▸ **Problem details**: Starting with the line that contains "by lia. reflexivity." and stopping after the line that contains "the bits 01 and the padding 10*1. *)", return each line below exactly as written, with no others.

▸ **Data shown**:
(* ===== verification/Sha3Props.v ===== *)
(** * SHA-3 is FIPS 202

    The permutation's steps in place are the five mappings on lanes, and however
    the message is cut into calls the digest is the sponge's. *)

From S2P Require Import Prelude HashStream HashMd5Sha HashSpec Sha3 Sha3Spec.

Module Sha3Props.
Import HashMd5Sha Sha3 Sha3Spec.

(** ** The permutation *)

Lemma length_lanes f : length (lanes f) = 25%nat.
Proof. unfold lanes. by rewrite length_fmap, length_seq. Qed.
Lemma length_k_theta A : length (k_theta A) = 25%nat.
Proof. unfold k_theta. apply length_lanes. Qed.
Lemma length_k_rho A : length (k_rho A) = 25%nat.
Proof. unfold k_rho. apply length_lanes. Qed.
Lemma length_k_pi A : length (k_pi A) = 25%nat.
Proof. unfold k_pi. apply length_lanes. Qed.
Lemma length_k_chi A : length (k_chi A) = 25%nat.
Proof. unfold k_chi. apply length_lanes. Qed.
Lemma length_k_iota r A : length (k_iota r A) = 25%nat.
Proof. unfold k_iota. apply length_lanes. Qed.

(** A state of twenty-five named words. *)
Ltac words25 H :=
  match type of H with length ?A = 25%nat =>
    do 25 (destruct A as [|? A]; [discriminate H|]); destruct A; [clear H|discriminate H]
  end.

Lemma theta_spec A : length A = 25%nat -> theta A = k_theta A.
Proof. intros H. words25 H. cbv -[Z.lxor rotl64 HashSpec.ROTL]. reflexivity. Qed.

Lemma rho_pi_spec A : length A = 25%nat -> rho_pi A = k_pi (k_rho A).
Proof. intros H. words25 H. cbv -[Z.lxor rotl64 HashSpec.ROTL]. reflexivity. Qed.

Lemma chi_spec A : length A = 25%nat -> chi A = k_chi A.
Proof. intros H. words25 H. cbv -[Z.lxor Z.land not64 HashSpec.not_w]. reflexivity. Qed.

Lemma iota_words round : (round < 24)%nat -> iota_word round = RC round.
Proof.
  assert (forallb (fun r => iota_word r =? RC r) (seq 0 24) = true) as H by evaluate.
  rewrite forallb_forall in H. intros Hr. apply Z.eqb_eq, H, in_seq. lia.
Qed.

Lemma iota_spec A round : (round < 24)%nat -> length A = 25%nat -> xor_at 0 (iota_word round) A = k_iota round A.
Proof. intros Hr H. rewrite iota_words by done. words25 H. cbv -[Z.lxor RC]. reflexivity. Qed.

Lemma length_xor_at i v A : length (xor_at i v A) = length A.
Proof. apply length_insert. Qed.

Lemma round_spec A r : (r < 24)%nat -> length A = 25%nat ->
  xor_at 0 (iota_word r) (chi (rho_pi (theta A))) = k_iota r (k_chi (k_pi (k_rho (k_theta A)))).
Proof.
  intros Hr H.
  rewrite (theta_spec A H), (rho_pi_spec _ (length_k_theta A)), (chi_spec _ (length_k_pi _)). exact (iota_spec _ r Hr (length_k_chi _)).
Qed.

(** Two folds whose steps agree on the lists of a given length. *)
Lemma fold_left_length {A B} (f g : list A -> B -> list A) (P : B -> Prop) n l a : Forall P l -> length a = n ->
  (forall a b, P b -> length a = n -> f a b = g a b /\ length (g a b) = n) ->
  fold_left f l a = fold_left g l a /\ length (fold_left g l a) = n.
Proof.
  intros HF Ha Hfg. revert a Ha. induction HF as [|b l Hb _ IH]; intros a Ha; [done|]. cbn.
  destruct (Hfg a b Hb Ha) as [-> ?]. by apply IH.
Qed.

Lemma process_block_spec A : length A = 25%nat -> sha3_process_block72 A = keccak_f A /\ length (keccak_f A) = 25%nat.
Proof.
  intros H. unfold sha3_process_block72, keccak_f. apply (fold_left_length _ _ (fun r => (r < 24)%nat)); [|exact H|].
  - apply Forall_forall. intros r Hr%elem_of_seq. lia.
  - intros a r Hr Ha. split; [exact (round_spec a r Hr Ha)|apply length_k_iota].
Qed.

(** ** Bytes of the state *)

Lemma length_xor_bytes st i d : length (xor_bytes st i d) = length st.
Proof. revert st i. induction d as [|v d IH]; intros st i; [done|]. cbn. rewrite IH. apply length_xor_at. Qed.

Lemma xor_bytes_app st i a b : xor_bytes st i (a ++ b) = xor_bytes (xor_bytes st i a) (i + length a) b.
Proof.
  revert st i. induction a as [|v a IH]; intros st i; cbn [xor_bytes app length]; [by rewrite Nat.add_0_r|].
  rewrite IH. f_equal. lia.
Qed.

Lemma xor_byte_zero st i : xor_byte st i 0 = st.
Proof.
  unfold xor_byte, xor_at. rewrite Z.shiftl_0_l, Z.lxor_0_r. destruct (st !! (i / 8)%nat) as [x|] eqn:Hx.
  - apply list_insert_id. rewrite Hx. f_equal. by rewrite list_lookup_total_alt, Hx.
  - apply list_insert_ge. by apply lookup_ge_None.
Qed.

Lemma xor_bytes_zeros st i n : xor_bytes st i (replicate n 0) = st.
Proof. revert i. induction n as [|n IH]; intros i; [done|]. cbn [replicate xor_bytes]. rewrite xor_byte_zero. apply IH. Qed.

Lemma xor_byte_twice st i v w : (i / 8 < length st)%nat -> xor_byte (xor_byte st i v) i w = xor_byte st i (Z.lxor v w).
Proof.
  intros H. unfold xor_byte, xor_at. rewrite list_insert_insert_eq, list_lookup_total_insert_eq by done.
  by rewrite Z.shiftl_lxor, Z.lxor_assoc.
Qed.

(** Adding the bytes one by one adds the block's words. *)
Lemma xor_bytes_block A b : length A = 25%nat -> bytes_ok b -> (length b <= 200)%nat -> xor_bytes A 0 b = add_block A b.
Proof.
  intros HA. induction b as [|v b IH] using rev_ind; intros Hb Hl.
  { cbn. unfold add_block. words25 HA. cbv -[Z.lxor]. by rewrite !Z.lxor_0_r. }
  apply bytes_ok_app in Hb as [Hb Hv]. rewrite length_app in Hl. cbn [length] in Hl. rewrite xor_bytes_app, IH by (done || lia).
  cbn [xor_bytes Nat.add]. unfold xor_byte, xor_at. apply list_eq. intros i.
  assert (length (add_block A b) = 25%nat) as LA by done.
  destruct (decide (i < 25)%nat) as [Hi|Hi].
  2: { rewrite lookup_ge_None_2 by (rewrite length_insert; lia). symmetry. apply lookup_ge_None_2. change (length (add_block A (b ++ [v]))) with 25%nat. lia. }
  pose proof (Nat.div_mod_eq (length b) 8) as Ed. pose proof (Nat.mod_upper_bound (length b) 8 ltac:(lia)) as Em.
  assert (forall b, add_block A b !! i = Some (Z.lxor (A !!! i) (le_val (take 8 (drop (8 * i) b))))) as Hlk.
  { intros b'. unfold add_block. by rewrite list_lookup_fmap, lookup_seq_lt. }
  destruct (decide (i = length b / 8)%nat) as [->|Hne].
  - rewrite list_lookup_insert_eq by (rewrite LA; lia). rewrite Hlk. f_equal.
    rewrite (list_lookup_total_alt (add_block A b)), Hlk. cbn [default from_option]. unfold id. rewrite Z.lxor_assoc. f_equal.
    rewrite drop_app_le by lia. rewrite !take_ge by (rewrite ?length_app, length_drop; cbn [length]; lia).
    rewrite le_val_app, length_drop. cbn [le_val]. rewrite Z.lxor_comm, Z.mul_0_r, Z.add_0_r.
    replace (length b - 8 * (length b / 8))%nat with (length b mod 8)%nat by lia.
    assert (256 ^ Z.of_nat (length b mod 8) = 2 ^ (8 * Z.of_nat (length b mod 8))) as Ep
      by (rewrite Z.pow_mul_r by lia; done).
    rewrite <- add_mul_lxor; [lia|lia|]. rewrite <- Ep.
    replace (length b mod 8)%nat with (length (drop (8 * (length b / 8)) b)) by (rewrite length_drop; lia).
    apply le_val_range, bytes_ok_drop, Hb.
  - rewrite list_lookup_insert_ne by done. rewrite !Hlk. do 3 f_equal.
    destruct (decide (8 * i <= length b)%nat).
    + rewrite drop_app_le by lia. symmetry. apply take_app_le. rewrite length_drop. lia.
    + rewrite !drop_ge by (rewrite ?length_app; cbn; lia). done.
Qed.

(** ** The sponge *)

Section sponge.
Context (r : nat) (Hr : (0 < r <= 200)%nat).

Definition absorbed_state (m : bytes) : list Z := HashStream.fold_blocks r absorb_block (replicate 25 0) m.

Lemma length_absorbed m : length (absorbed_state m) = 25%nat.
Proof using.
  unfold absorbed_state, HashStream.fold_blocks. generalize (HashStream.nth_block r m <$> seq 0 (length m / r)). intros l.
  assert (length (replicate 25 0) = 25%nat) as H by done. revert H. generalize (replicate 25 0).
  induction l as [|b l IH]; intros A H; [exact H|]. apply IH. apply process_block_spec. done.
Qed.

(** The full blocks of the message are absorbed, the rest is already added. *)
Definition sponge_inv (m : bytes) (st : list Z) (bufpos : nat) : Prop :=
  exists p q, m = p ++ q /\ (length p mod r = 0)%nat /\ (length q < r)%nat /\ bufpos = length q /\
    st = xor_bytes (absorbed_state p) 0 q.

(** A full block, added byte by byte, and the permutation. *)
Lemma absorb_full p b : (length p mod r = 0)%nat -> length b = r -> bytes_ok b ->
  sha3_process_block72 (xor_bytes (absorbed_state p) 0 b) = absorbed_state (p ++ b).
Proof using Hr.
  intros Hp Hl Hb. rewrite xor_bytes_block by (apply length_absorbed || done || lia).
  destruct (process_block_spec (add_block (absorbed_state p) b) eq_refl) as [-> _].
  unfold absorbed_state. rewrite HashStream.fold_blocks_app by (done || lia).
  by rewrite (HashStream.fold_blocks_one r absorb_block ltac:(lia) _ b Hl).
Qed.

Lemma sha3_loop_spec fuel m st bufpos data : bytes_ok m -> bytes_ok data -> sponge_inv m st bufpos -> (length data < fuel)%nat ->
  let '(st, bufpos) := sha3_loop fuel r st bufpos data in sponge_inv (m ++ data) st bufpos.
Proof using Hr.
  revert m st bufpos data. induction fuel as [|fuel IH]; intros m st bufpos data Hm Hd Hi Hf; [lia|].
  destruct Hi as (p & q & -> & Hp & Hq & -> & ->). cbn [sha3_loop]. apply bytes_ok_app in Hm as [Hbp Hbq].
  remember ((r - length q) `min` length data)%nat as n eqn:Dn.
  assert (length (take n data) = n) as Ln by (rewrite length_take; lia).
  rewrite <- (xor_bytes_app _ 0 q (take n data)).
  destruct (Nat.eqb_spec (length q + n) r) as [E|E].
  - assert (length (q ++ take n data) = r) as Lb by (rewrite length_app; lia).
    rewrite absorb_full by (done || (apply bytes_ok_app; auto using bytes_ok_take)).
    replace ((p ++ q) ++ data) with ((p ++ q ++ take n data) ++ drop n data) by (rewrite <- !app_assoc; by rewrite take_drop).
    apply IH; [|by apply bytes_ok_drop| |rewrite length_drop; lia].
    { rewrite !bytes_ok_app. auto using bytes_ok_take. }
    exists (p ++ q ++ take n data), []. rewrite app_nil_r. repeat split; [|cbn; lia].
    rewrite length_app, Lb, <- Nat.Div0.add_mod_idemp_l, Hp. apply Nat.Div0.mod_same.
  - assert (n = length data) as -> by lia. rewrite take_ge by lia. exists p, (q ++ data).
    rewrite app_assoc, length_app. repeat split; [done|lia].
Qed.

Lemma sha3_chunks_spec chunks m ctx : bytes_ok m -> Forall bytes_ok chunks -> input_block_bytes ctx = r ->
  sponge_inv m (state ctx) (bytes_queued ctx) ->
  let ctx' := fold_left sha3_hash chunks ctx in
  input_block_bytes ctx' = r /\ sponge_inv (m ++ concat chunks) (state ctx') (bytes_queued ctx').
Proof using Hr.
  intros Hm Hc. revert m ctx Hm. induction Hc as [|c chunks Hb _ IH]; intros m ctx Hm Hi Hs; cbn; [by rewrite app_nil_r|].
  rewrite app_assoc. pose proof (sha3_loop_spec (S (length c)) m _ _ c Hm Hb Hs ltac:(lia)) as Hl.
  unfold sha3_hash. rewrite Hi. destruct (sha3_loop _ _ _ _ _) as [st pos]. apply IH; [by apply bytes_ok_app|done|done].
Qed.

(** The two bytes the end adds are the padding. *)
Lemma end_padding p q : (length p mod r = 0)%nat -> (length q < r)%nat -> bytes_ok q ->
  sha3_process_block72 (xor_byte (xor_byte (xor_bytes (absorbed_state p) 0 q) (length q) 6) (r - 1) 128) =
  absorbed_state (sha3_pad r (p ++ q)).
Proof using Hr.
  intros Hp Hq Hb. unfold sha3_pad. assert (length (p ++ q) mod r = length q)%nat as ->.
  { rewrite length_app, <- Nat.Div0.add_mod_idemp_l, Hp. by apply Nat.mod_small. }
  rewrite <- app_assoc. destruct (decide (r - length q = 1)%nat) as [E|E].
  - rewrite E. rewrite <- absorb_full; [|done|rewrite length_app; cbn; lia|apply bytes_ok_app; split; [done|repeat constructor; machine]].
    rewrite xor_bytes_app. cbn [xor_bytes Nat.add]. replace (r - 1)%nat with (length q) by lia. rewrite xor_byte_twice; [done|].
    rewrite length_xor_bytes, length_absorbed. apply Nat.Div0.div_lt_upper_bound. lia.
  - replace (match (r - length q)%nat with 1%nat => [134] | k => [6] ++ replicate (k - 2) 0 ++ [128] end)
      with ([6] ++ replicate (r - length q - 2) 0 ++ [128]) by (destruct (r - length q)%nat as [|[|]]; done || lia).
    rewrite <- absorb_full; [|done|rewrite !length_app, length_replicate; cbn; lia|].
    + rewrite !xor_bytes_app, xor_bytes_zeros. cbn [xor_bytes Nat.add length]. rewrite length_replicate. replace (length q + 1 + (r - length q - 2))%nat with (r - 1)%nat by lia. reflexivity.
    + rewrite !bytes_ok_app. split; [done|]. split; [repeat constructor; machine|]. split; [|repeat constructor; machine].
      apply Forall_replicate. machine.
Qed.
End sponge.

Lemma sponge_digest r d chunks : (64 <= r <= 200)%nat -> (d <= 64)%nat -> Forall bytes_ok chunks ->
  take d (sha3_end (fold_left sha3_hash chunks (Sha3Ctx (state sha3_begin) (bytes_queued sha3_begin) r))).2 = keccak r d (concat chunks).
Proof.
  intros Hr Hd Hc. assert (0 < r <= 200)%nat as Hr' by lia.
  destruct (sha3_chunks_spec r Hr' chunks [] (Sha3Ctx (state sha3_begin) (bytes_queued sha3_begin) r)) as [Hi Hs]; [constructor|done|done| |].
  - exists [], []. repeat split; [apply Nat.Div0.mod_0_l|cbn; lia|]. cbn [xor_bytes]. unfold absorbed_state.
    rewrite HashStream.fold_blocks_short by (cbn; lia). done.
  - destruct Hs as (p & q & E & Hp & Hq & Hpos & Hst). unfold sha3_end. rewrite Hi, Hpos, Hst. cbn [snd].
    cbn [app] in E. assert (bytes_ok q) by (assert (bytes_ok (p ++ q)) as [_ ?]%bytes_ok_app; [|done]; rewrite <- E; by apply Forall_concat).
    rewrite end_padding by done. rewrite <- E, take_take, Nat.min_l by lia. unfold keccak. cbn [squeeze]. by rewrite (proj2 (Nat.leb_le d r)) by lia.
Qed.

(** Claim C39. However a message is cut into pieces, hashing the pieces with the
    SHA-3 functions gives the sponge of FIPS 202: with a block of [r] bytes, 64 or
    more, the first [d] of the 64 bytes of the digest are KECCAK with [d] bytes of
    output.  The block that sha3_begin sets gives SHA3-512, and blocks of 144, 136
    and 104 bytes, which a caller may set, give SHA3-224, -256 and -384.  The
    in-place permutation is the composition of the five step mappings with the
    computed offsets and round constants, and the two bytes added at the end are
    the bits 01 and the padding 10*1. *)
Theorem sha3_correct (chunks : list bytes) (Hc : Forall bytes_ok chunks) :
  (sha3_end (fold_left sha3_hash chunks sha3_begin)).2 = SHA3 64 (concat chunks) /\
  (forall r d, (64 <= r <= 200)%nat -> (d <= 64)%nat ->
    take d (sha3_end (fold_left sha3_hash chunks (Sha3Ctx (state sha3_begin) (bytes_queued sha3_begin) r))).2 = keccak r d (concat chunks)) /\
  (forall d, d ∈ [28; 32; 48; 64]%nat ->
    take d (sha3_end (fold_left sha3_hash chunks (Sha3Ctx (state sha3_begin) (bytes_queued sha3_begin) (200 - 2 * d)))).2 = SHA3 d (concat chunks)).
Proof.
  assert (forall r d, (64 <= r <= 200)%nat -> (d <= 64)%nat ->
    take d (sha3_end (fold_left sha3_hash chunks (Sha3Ctx (state sha3_begin) (bytes_queued sha3_begin) r))).2 = keccak r d (concat chunks)) as H.
  { intros r d Hr Hd. by apply sponge_digest. }
  split; [|split; [exact H|]].
  - rewrite <- (take_ge (sha3_end _).2 64) by (unfold sha3_end; cbn [snd]; rewrite length_take; lia). apply (H 72%nat 64%nat); lia.
  - intros d Hd. apply H; set_unfold in Hd; lia.
Qed.

(** The published SHA3-512 digest of "abc", hashed in two calls. *)
Lemma sha3_correct_witness : (sha3_end (fold_left sha3_hash [bs "ab"; bs "c"] sha3_begin)).2 =
  be_bytes 64 0xb751850b1a57168a5693cd924b6b096e08f621827444f70d884f5d0240d2712e10e116e9192af3c91a7ec57647e3934057340b4cf408d5a56592f8274eec53f0.
Proof.
  assert (Forall bytes_ok [bs "ab"; bs "c"]) as H by (repeat constructor; machine).
  exact (eq_trans (proj1 (sha3_correct [bs "ab"; bs "c"] H)) ltac:(evaluate)).
Defined.

End Sha3Props.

▸ **Solved problem**:
    + rewrite !xor_bytes_app, xor_bytes_zeros. cbn [xor_bytes Nat.add length]. rewrite length_replicate. replace (length q + 1 + (r - length q - 2))%nat with (r - 1)%nat by lia. reflexivity.
    + rewrite !bytes_ok_app. split; [done|]. split; [repeat constructor; machine|]. split; [|repeat constructor; machine].
      apply Forall_replicate. machine.
Qed.
End sponge.

Lemma sponge_digest r d chunks : (64 <= r <= 200)%nat -> (d <= 64)%nat -> Forall bytes_ok chunks ->
  take d (sha3_end (fold_left sha3_hash chunks (Sha3Ctx (state sha3_begin) (bytes_queued sha3_begin) r))).2 = keccak r d (concat chunks).
Proof.
  intros Hr Hd Hc. assert (0 < r <= 200)%nat as Hr' by lia.
  destruct (sha3_chunks_spec r Hr' chunks [] (Sha3Ctx (state sha3_begin) (bytes_queued sha3_begin) r)) as [Hi Hs]; [constructor|done|done| |].
  - exists [], []. repeat split; [apply Nat.Div0.mod_0_l|cbn; lia|]. cbn [xor_bytes]. unfold absorbed_state.
    rewrite HashStream.fold_blocks_short by (cbn; lia). done.
  - destruct Hs as (p & q & E & Hp & Hq & Hpos & Hst). unfold sha3_end. rewrite Hi, Hpos, Hst. cbn [snd].
    cbn [app] in E. assert (bytes_ok q) by (assert (bytes_ok (p ++ q)) as [_ ?]%bytes_ok_app; [|done]; rewrite <- E; by apply Forall_concat).
    rewrite end_padding by done. rewrite <- E, take_take, Nat.min_l by lia. unfold keccak. cbn [squeeze]. by rewrite (proj2 (Nat.leb_le d r)) by lia.
Qed.

(** Claim C39. However a message is cut into pieces, hashing the pieces with the
    SHA-3 functions gives the sponge of FIPS 202: with a block of [r] bytes, 64 or
    more, the first [d] of the 64 bytes of the digest are KECCAK with [d] bytes of
    output.  The block that sha3_begin sets gives SHA3-512, and blocks of 144, 136
    and 104 bytes, which a caller may set, give SHA3-224, -256 and -384.  The
    in-place permutation is the composition of the five step mappings with the
    computed offsets and round constants, and the two bytes added at the end are
    the bits 01 and the padding 10*1. *)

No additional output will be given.